My older sister was a candy-striper and I tagged along as an unofficial duena. Now Rae was 17...so that would make me...13, yeah. We volunteered at the Oak Knoll Naval Hospital in Oakland, California that summer of 1967. I was too young to do the candy stripe thing and far too young to be on the boy's "hit list", so I became their official mascot and baby sister at large. I would read letters and books to the guys who lost their vision, referee all the wheel chair races and poker games and help return the lost guys from the 7th floor (Shell-shock ward. They hadn't coined the phrase "delayed stress syndrome" yet.) Rae said it helped the boys to have a little sister around...I hope so.

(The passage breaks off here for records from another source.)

(* ===== verification/Captcha.v ===== *)
(** * The automatic captcha solver (internal/core/captcha_v2.go).

    One attempt reads the challenge page, solves the proof of work and answers the checkbox or the
    slider; an attempt may be told to show another type of captcha.  HTTP is a parameter: every
    request has its place in the attempt, so that equal requests may be answered differently.
    Regular expressions, JSON decoding of the page's settings, image decoding and the random cursor
    track come in through [CaptchaLib]. *)

From S2P Require Import Prelude GoStrings Json VkErrors Regex Hashing Sorting Slider.
From Stdlib Require Import ZArith Lia String Ascii.
From stdpp Require Import base sets list strings.
Open Scope string_scope.
Open Scope Z_scope.

(** ** Profiles *)

Record Profile := { UserAgent : string; SecChUa : string; SecChUaMobile : string; SecChUaPlatform : string }.
Record SavedProfile := { sp_profile : Profile; DeviceJSON : string; BrowserFp : string }.

Definition captchaV2AcceptLanguage (profile : Profile) : string :=
  if contains "?1" (SecChUaMobile profile) then "ru-RU,ru;q=0.9,en-US;q=0.8,en;q=0.7" else "en-US,en;q=0.9".

Definition truncateUA (ua : string) : string :=
  if (String.length ua <=? 48)%nat then ua else stake 48 ua ++ "...".

(** The device description sent by default, a JSON text. *)
Definition captchaV2DeviceInfo : string :=
  "{'screenWidth':1920,'screenHeight':1080,'screenAvailWidth':1920,'screenAvailHeight':1080,'innerWidth':1920,'innerHeight':951,'devicePixelRatio':1,'language':'en-US','languages':['en-US','en'],'webdriver':false,'hardwareConcurrency':8,'notificationsPermission':'denied'}".

(** The single quotes above stand for double quotes. *)
Definition unquote (s : string) : string := map_string (fun c => if Ascii.eqb c "'" then byte 34 else c) s.

Definition captchaV2DeviceJSON (savedProfile : option SavedProfile) : string :=
  match savedProfile with
  | Some p => if negb (String.eqb (trim_space (DeviceJSON p)) "") then DeviceJSON p else unquote captchaV2DeviceInfo
  | None => unquote captchaV2DeviceInfo
  end.

(** [captchaV2Session], less its HTTP client. *)
Record captchaV2Session := {
  s_profile : Profile;
  s_savedProfile : option SavedProfile;
  variedDeviceJSON : string;
  domain : string
}.

Definition deviceJSON (s : captchaV2Session) : string :=
  if negb (String.eqb (trim_space (variedDeviceJSON s)) "") then variedDeviceJSON s
  else captchaV2DeviceJSON (s_savedProfile s).

(** ** Varying the device description *)

(** [m[key] = v]: a Go map has one entry per key. *)
Fixpoint obj_set (m : object) (key : string) (v : json) : object :=
  match m with
  | [] => [(key, v)]
  | (k, x) :: rest => if String.eqb k key then (k, v) :: rest else (k, x) :: obj_set rest key v
  end.

(** [jitterInt]: [r] is the result of [mathrand.Intn(delta*2+1)]. *)
Definition jitterInt (key : string) (delta r : Z) (m : object) : object :=
  match as_num (obj_get m key) with
  | None => m
  | Some v =>
      let n := f_int v + r - delta in
      let n := if n <? 320 then 320 else n in
      obj_set m key (JNum (f_of_int n))
  end.

(** [captchaV2VariedDeviceJSON], the decoded description; [r key n] is the result of the draw
    [mathrand.Intn(n)] for [key]. *)
Definition dpr_options : list float64 :=
  [ {| mant := 1; expo := 0 |}; {| mant := 5; expo := -2 |}; {| mant := 3; expo := -1 |};
    {| mant := 2; expo := 0 |}; {| mant := 5; expo := -1 |}; {| mant := 3; expo := 0 |} ].

Definition device_langs : list (list string) :=
  [["ru-RU"; "ru"; "en-US"]; ["ru-RU"; "ru"]; ["en-US"; "en"; "ru-RU"]].

Definition varied_device (r : string -> Z -> Z) (m : object) : object :=
  let m := jitterInt "screenWidth" 18 (r "screenWidth" 37) m in
  let m := jitterInt "screenHeight" 24 (r "screenHeight" 49) m in
  let m := jitterInt "screenAvailWidth" 18 (r "screenAvailWidth" 37) m in
  let m := jitterInt "screenAvailHeight" 24 (r "screenAvailHeight" 49) m in
  let m := jitterInt "innerWidth" 18 (r "innerWidth" 37) m in
  let m := jitterInt "innerHeight" 20 (r "innerHeight" 41) m in
  let m := match as_num (obj_get m "devicePixelRatio") with
           | Some dpr => if r "keep devicePixelRatio" 3 =? 0 then obj_set m "devicePixelRatio" (JNum dpr)
                         else obj_set m "devicePixelRatio" (JNum (nth (Z.to_nat (r "devicePixelRatio" 6)) dpr_options (f_of_int 0)))
           | None => obj_set m "devicePixelRatio" (JNum (nth (Z.to_nat (r "devicePixelRatio" 6)) dpr_options (f_of_int 0)))
           end in
  let m := obj_set m "hardwareConcurrency" (JNum (f_of_int (4 + r "hardwareConcurrency" 5))) in
  let pick := nth (Z.to_nat (r "languages" 3)) device_langs [] in
  let m := obj_set m "language" (JStr (nth 0 pick "")) in
  let m := obj_set m "languages" (JArr (JStr <$> pick)) in
  obj_set m "notificationsPermission"
    (JStr (nth (Z.to_nat (r "notificationsPermission" 3)) ["default"; "denied"; "granted"] "")).

(** ** Library code *)

Class CaptchaLib := {
  format_float : float64 -> string;                            (* strconv.FormatFloat(v, 'f', -1, 64) *)
  marshal : json -> string;                                    (* json.Marshal of a decoded value *)
  unmarshal : string -> result string json;                    (* json.Unmarshal *)
  decode_image : string -> result string Image;                (* base64 and image.Decode *)
  cursor_track : Z -> Z -> string;                             (* buildSliderCursorV2, a random track *)
  arrival : list Z -> list Z                                   (* order of the ranking goroutines *)
}.

(** ** The challenge page *)

Record captchaV2InitSetting := { set_Type : string; set_Settings : string }.
Record captchaV2Page := {
  PowInput : string;
  PowDifficulty : Z;
  ScriptURL : string;
  ShowCaptchaType : string;
  CaptchaSettings : list captchaV2InitSetting
}.

(** The regular expressions; [qt] is the double quote. *)
Definition qt : ascii := byte 34.

Definition reCaptchaV2PowInput : re :=
  seqs [Lit "const"; spaces1; Lit "powInput"; spaces; Lit "="; spaces; Chr qt; Cap (Plus (re_not qt)); Chr qt].
Definition reCaptchaV2Difficulty : re :=
  seqs [Lit "const"; spaces1; Lit "difficulty"; spaces; Lit "="; spaces; Cap (Plus re_digit)].
Definition reCaptchaV2WindowInit : re :=
  seqs [Lit "window.init"; spaces; Lit "="; spaces;
        Cap (seqs [Lit "{"; Star false re_any; Lit "}"]); spaces; Lit ";"].
Definition reCaptchaV2ScriptSrc : re :=
  seqs [Lit "src="; Chr qt;
        Cap (seqs [Lit "https://"; Plus (re_not qt); Lit "not_robot_captcha"; Plus (re_not qt)]); Chr qt].
Definition re_hex (c : ascii) : bool :=
  let n := Z.of_N (N_of_ascii c) in
  ((48 <=? n) && (n <=? 57)) || ((65 <=? n) && (n <=? 70)) || ((97 <=? n) && (n <=? 102)).
Definition reCaptchaV2DebugInfo : re :=
  seqs [Lit "debug_info:"; Opt (Seq (Star true (re_not qt)) (Lit "||")); Chr qt; Cap (Times 64 (Cls re_hex)); Chr qt].

(** Decoding into [captchaV2Init]: absent fields are zero.  Keys are matched without case and a
    field of another type is an error; an object is taken to have each key once. *)
Definition field_str (m : object) (key : string) : option string :=
  match List.find (fun kv => equal_fold (fst kv) key) m with
  | None | Some (_, JNull) => Some ""
  | Some (_, JStr s) => Some s
  | Some _ => None
  end.

Fixpoint decode_settings (l : list json) : option (list captchaV2InitSetting) :=
  match l with
  | [] => Some []
  | JObj m :: rest =>
      match field_str m "type", field_str m "settings", decode_settings rest with
      | Some t, Some s, Some r => Some ({| set_Type := t; set_Settings := s |} :: r)
      | _, _, _ => None
      end
  | JNull :: rest =>
      (fun r => {| set_Type := ""; set_Settings := "" |} :: r) <$> decode_settings rest
  | _ :: _ => None
  end.

Definition decode_init (v : json) : option (string * list captchaV2InitSetting) :=
  match v with
  | JObj top =>
      match List.find (fun kv => equal_fold (fst kv) "data") top with
      | None | Some (_, JNull) => Some ("", [])
      | Some (_, JObj data) =>
          match field_str data "show_captcha_type" with
          | None => None
          | Some show =>
              match List.find (fun kv => equal_fold (fst kv) "captcha_settings") data with
              | None | Some (_, JNull) => Some (show, [])
              | Some (_, JArr l) => pair show <$> decode_settings l
              | Some _ => None
              end
          end
      | Some _ => None
      end
  | JNull => Some ("", [])
  | _ => None
  end.

Section Solver.
Context `{GoLib} `{CaptchaLib} `{Unicode}.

I don't know if my presence did anything more than curb their swearing, but I do know being there had a huge impact on me. The war in Vietnam is the one constant thread running throughout my entire childhood and teen years. I saw it every night on the evening news, I felt it when my older brother got his draft notice and sent mother into a panic, I smelt and tasted it with the returned wounded in the hospital and finally I was myself wounded by it when school friends and neighbor's sons went off to war....and never returned. Heck, I even tried to join the Navy when I was 18, but I caught the recruiter in a lie and never signed the final paper.
I have to admit another reason for not enlisting...when I told my parents I was about to join, mother nearly fainted and dad almost had a heart attack. It was 1972 and the war was in a particularly nasty phase. I couldn't do that to my folks; they were so scared. Yet I still regret.... Maybe that's why I ended up with a carrier in Law Enforcement. Service, somehow.
My, that is a bit off the beaten track. Maybe I'm saying I have a bit of an idea what it is to enlist and serve. Just the faint taste I've had makes me appreciate all you true service men and women all the more. So once more I say: Thank You For Your Service.